Convié par Chloé Chevalier, chef de chœur de son état et grande amie, à l’opéra de Tours, c’est sans a-priori que j’ai abordé cette soirée. Bon, j’avoue, étant invité à un programme contemporain, je m’attendais à quelque chose d’assez conceptuel ! Du reste, nous avons été servi…
Le thème du (de la/de cette) spectacle/performance/foutage de gueule/merde (rayer les mentions inutiles) n’importe pas ici. Pseudo mise en abîme d’extraits de Nietzsche couplée à une chorégraphie venue d’ailleurs, une musique à laquelle on ne peut se raccrocher et des chants inharmonieux, cette « chose » ne tire d’elle même qu’un seul intérêt (en sus du fait qu’on peut jeter des regards complices et amusés à sa voisine de gauche) : celui d’éprouver une vertu quelque peu désacralisée de nos jours, le COURAGE. Pour ceux du fond qui se demandaient encore à quoi servait l’art contemporain, voici un élément de réponse.
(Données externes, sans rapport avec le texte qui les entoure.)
(* ===== verification/Logging.v ===== *)
(** * What reaches the log ([packages/observability/src/redaction.ts], [logger.ts], [error-tracking.ts])

    Values as they lie in memory, objects by reference, so that a cycle is a cycle.
    [Module Redaction]: the two expressions that find credentials in text, the names of
    members that are never shown, and [redact].  [Module Logger]: a line of the log, and
    the tracker of errors that writes to it.  [Module Hiding]: what differs only in
    secrets is logged alike; redacting returns, whatever the references; logging does
    not throw.  A value with a [toJSON] or a getter of its own is left out. *)

From Stdlib Require Import Ascii.
From Stdlib Require String.
From S2P Require Import Prelude JsNumber Text Json Columns Worker.

#[local] Open Scope string_scope.
#[local] Open Scope list_scope.
#[local] Open Scope Z_scope.

(** ** Values *)

(** What [redact] passes on as it is. *)
Inductive prim : Type :=
  | p_undefined
  | p_function
  | p_bigint (n : Z)
  | p_null
  | p_bool (b : bool)
  | p_number (n : Js.number).

Inductive value : Type :=
  | v_prim (p : prim)
  | v_string (s : string)
  | v_ref (a : N).

(** An [Error], an array, and any other object: its own entries, in order. *)
Inductive object : Type :=
  | o_error (name message : string) (stack : option string) (cause : value)
  | o_array (items : list value)
  | o_record (entries : list (string * value)).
De là, deux façons de se montrer courageux :
La première, jouissant d’un petit succès dans les parterres (je n’ai pas pu observer ce qui se passait dans les balcons mais je suppose que les réactions sont assez équitablement réparties), est de partir au beau milieu de la représentation dans un plus ou moins grand fracas ; les mieux placés pour ce genre d’action étant ceux placés en plein centre de la rangée. Le tout étant de se décider à s’en aller dans un moment relativement calme dans le spectacle, se lever assez rapidement pour que le fauteuil se referme avec fracas et dans un mouvement ample, remettre son manteau , prendre son parapluie (les nuits tourangelles sont arrosées ces temps-ci) et d’affronter simultanément tous ses voisins pour qu’ils vous laissent évacuer. Du reste, il ne vous reste plus qu’à passer la porte de la salle que vous aurez soin de claquer subtilement. Vous aurez ainsi éprouvé votre courage pendant les quelques minutes qui auront suffi à exécuter votre plan de fuite.
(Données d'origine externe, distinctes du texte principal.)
(** A port that is handed the tables, and answers by what is published. *)
Lemma hides_tables {A B} (m : Db -> M W A) (f : A -> M (World W) B) :
  (forall db db' k, alike db db' -> m db k = m db' k) -> (forall a, hides (f a)) ->
  hides (tables ← gets cdb; a ← on_rest (m tables); f a).
Proof.
  intros Hm Hf [db k] [db' k'] [H1 H2]. cbn in H1, H2. subst k'. run_binds. unfold on_rest. cbn [cdb rest].
  rewrite (Hm db db' k H1). destruct (m db' k) as [k1 [a|e]]; [by apply Hf|by split].
Qed.

Variable rival : World W -> World W.
Hypothesis rival_blind : Proper (alike_worlds ==> alike_worlds) rival.

Lemma hides_await : hides (Listings.await rival).
Proof. intros w w' Hw. split; [done|]. by apply rival_blind. Qed.

(** The ranking is made of the points that are published. *)
Lemma ranked_alike (db db' : Db) (b : BookingDb.Db) (origin : Point) (radius : Js.number) (c kw : option string)
    (period : option LocalPeriod.LocalPeriod) :
  alike db db' -> ranked (mkTables db b) origin radius c kw period = ranked (mkTables db' b) origin radius c kw period.
Proof.
  intros [H1 H2]. unfold ranked. cbn. f_equal.
  assert (listings db = listings db') as Hl by (change (listings (with_locations [] db) = listings (with_locations [] db')); by rewrite H1).
  unfold distance_row. rewrite Hl. revert H2. generalize (locations db) (locations db').
  induction l as [|x l IH]; intros [|x' l'] H; try done. cbn in H. injection H as Hid Hp H. cbn.
  assert (fuzzedPoint x = fuzzedPoint x') as Hf.
  { unfold fuzzedPoint. destruct (loc_point x), (loc_point x'); cbn in Hp; [|done..]. injection Hp as Hlat Hlong. cbn. by rewrite Hlat, Hlong. }
  rewrite Hid, Hf, (IH l' H). done.
Qed.

Lemma findWithin_alike (db db' : Db) (q : ProximitySearch) (k : W) :
  alike db db' -> Listings.findWithin db q k = Listings.findWithin db' q k.
Proof.
  intros H. cbn [Listings.findWithin ports composed]. unfold ListingSearch.findWithin. run_binds.
  destruct (geocodeQuietly _ k) as [k1 [[origin|]|e]]; [|done..]. run_binds.
  destruct (match ps_dates q with Some _ => _ | None => _ end) as [period|e]; [|done]. run_binds.
  destruct (as_uuid_opt _ k1) as [k2 [c|e]]; [|done]. run_binds. destruct (tstzrange period); [|done].
  run_binds. by rewrite (ranked_alike db db' _ _ _ _ _ _ H).
Qed.

Lemma hides_nearby (summaries : list PublicListingSummaryRecord) (statuses : gmap string OwnerStatus)
    (found : list ProximityMatch) : hides (Listings.nearby rival summaries statuses found).
Proof.
  induction found as [|m found IH]; cbn; [by apply (hides_pure (Ok []))|].
  destruct (find_by _ _ _) as [l|]; [|done]. destruct (_ !! _) as [[]|]; [|done..].
  apply hides_bind; [apply hides_await|]. intros []. apply hides_bind; [apply hides_rest|]. intros picture.
  apply hides_bind; [done|]. intros views. by apply (hides_pure (Ok _)).
Qed.

Lemma hides_search (q : Listings.ListingSearchQuery) : hides (Listings.searchNearby rival q).
Proof.
  unfold Listings.searchNearby. apply hides_bind.
  { destruct (Listings.q_category q) as [slug|]; [|by apply (hides_pure (Ok None))]. unfold Listings.resolveSearchCategory.
    apply hides_bind; [|intros i; by apply (hides_pure (Ok _))]. apply hides_bind.
    - apply hides_gets. intros w w' [[H1 _] _].
      change (findCategoryId slug (with_locations [] (cdb w)) = findCategoryId slug (with_locations [] (cdb w'))).
      by rewrite H1.
    - intros [i|]; [by apply (hides_pure (Ok _))|by apply (hides_pure (Err _))]. }
  intros categoryId. apply hides_bind; [apply hides_await|]. intros [].
  apply hides_tables; [intros db db' k; apply findWithin_alike|].
  intros [page|]; [|by apply (hides_pure (Ok None))].
  apply hides_bind; [apply hides_await|]. intros []. apply hides_bind; [by apply hides_read|]. intros summaries.
  apply hides_bind; [apply hides_await|]. intros [].
  apply hides_bind; [apply hides_gets; by intros w w' [_ ->]|]. intros statuses.
  apply hides_bind; [apply hides_nearby|]. intros views. by apply (hides_pure (Ok _)).
Qed.

Lemma hides_status (o : string) : hides (Listings.ownerStatusOf o).
Proof. apply hides_gets. by intros w w' [_ ->]. Qed.

Lemma hides_public (id : string) : hides (Listings.findPublic rival id).
Proof.
  unfold Listings.findPublic. apply hides_bind; [by apply hides_read|].
  intros [l|]; [|by apply (hides_pure (Ok None))]. apply hides_bind; [apply hides_await|]. intros [].
  apply hides_bind; [apply hides_status|]. intros [[]|]; [|by apply (hides_pure (Ok None))..].
  apply hides_bind; [apply hides_await|]. intros []. apply hides_bind; [apply hides_rest|]. intros signed.
  by apply (hides_pure (Ok _)).
Qed.

Lemma hides_quotable (id : string) : hides (Listings.findQuotable rival id).
Proof.
  unfold Listings.findQuotable. apply hides_bind; [by apply hides_read|].
  intros [l|]; [|by apply (hides_pure (Ok None))]. apply hides_bind; [apply hides_await|]. intros [].
  apply hides_bind; [apply hides_status|]. intros [[]|]; by first [apply (hides_pure (Ok None))|apply (hides_pure (Ok (Some l)))].
Qed.

(** C13. Where a listing really is cannot be told from anything the public is answered: two
    catalogues that agree on what is published, and differ in postcodes, street lines, true
    positions and the offsets that displace them, answer every search, page and quotation
    alike, whatever else commits meanwhile without reading those columns. *)
Theorem address_stays_private (w w' : World W) (q : Listings.ListingSearchQuery) (id : string) :
  alike_worlds w w' ->
  snd (Listings.searchNearby rival q w) = snd (Listings.searchNearby rival q w') /\
  snd (Listings.findPublic rival id w) = snd (Listings.findPublic rival id w') /\
  snd (Listings.findQuotable rival id w) = snd (Listings.findQuotable rival id w').
Proof.
  intros Hw. split_and!; [by apply hides_search|by apply hides_public|by apply hides_quotable].
Qed.
End Privacy.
Plus éprouvante pour votre vertu, la seconde méthode n’a pour seule difficulté physique que de rester assis sur son fauteuil pendant les quelques deux heures et des poussières de représentation. Poussés par l’impératif de l’article à écrire sur le-dit spectacle par ma comparse, nous avons opté pour cette solution. Ayant décroché de l’intrigue (euh, il y en avait une ?) au bout de vingt minutes, j’ai pu alternativement me pencher sur mon chèche fraîchement acheté, me gausser avec ma voisine, observer les représentants du premier groupe quitter la salle, regarder d’un œil les inepties contemporaines perpétuées sur scène… Mais, malgré ce large éventail de choses pouvant m’occuper, il a fallu supporter la musique lancinante, les décors et les effets de lumières psychédéliques, les chants, dialogues et autres pollutions sonores… et ceci pendant plus de deux heures ! Il faut donc pouvoir démontrer un courage important pour surmonter ces épreuves et l’ennui inhérent à ce genre de prestations. Du reste, il faut en sus se jouer des regards assassins de la femme assise juste devant nous. Cette même dame nous a même gratifié à la fin de la représentation d’une remarque acide :
>LA DAME : (acide) Vous auriez pu avoir la décence de partir.
>CHLOE : Nous aurions bien voulu mais j’ai un article à écrire et je devais rester jusqu’à la fin !
>LA DAME : (à la limite de la révolte) Eh bien vous auriez pu au moins vous taire. (se retourne)
>CHLOE : Eh pourtant, nous avons essayé !
Il faut croire que le courage est bien peu valorisé dans nos salles de spectacle...
Enfin, toute cette merde contemporaine s’est quand même achevée par de grands applaudissements couplés à des « BRAVO » répétés et sortis d’on sait quelle bouche ignare.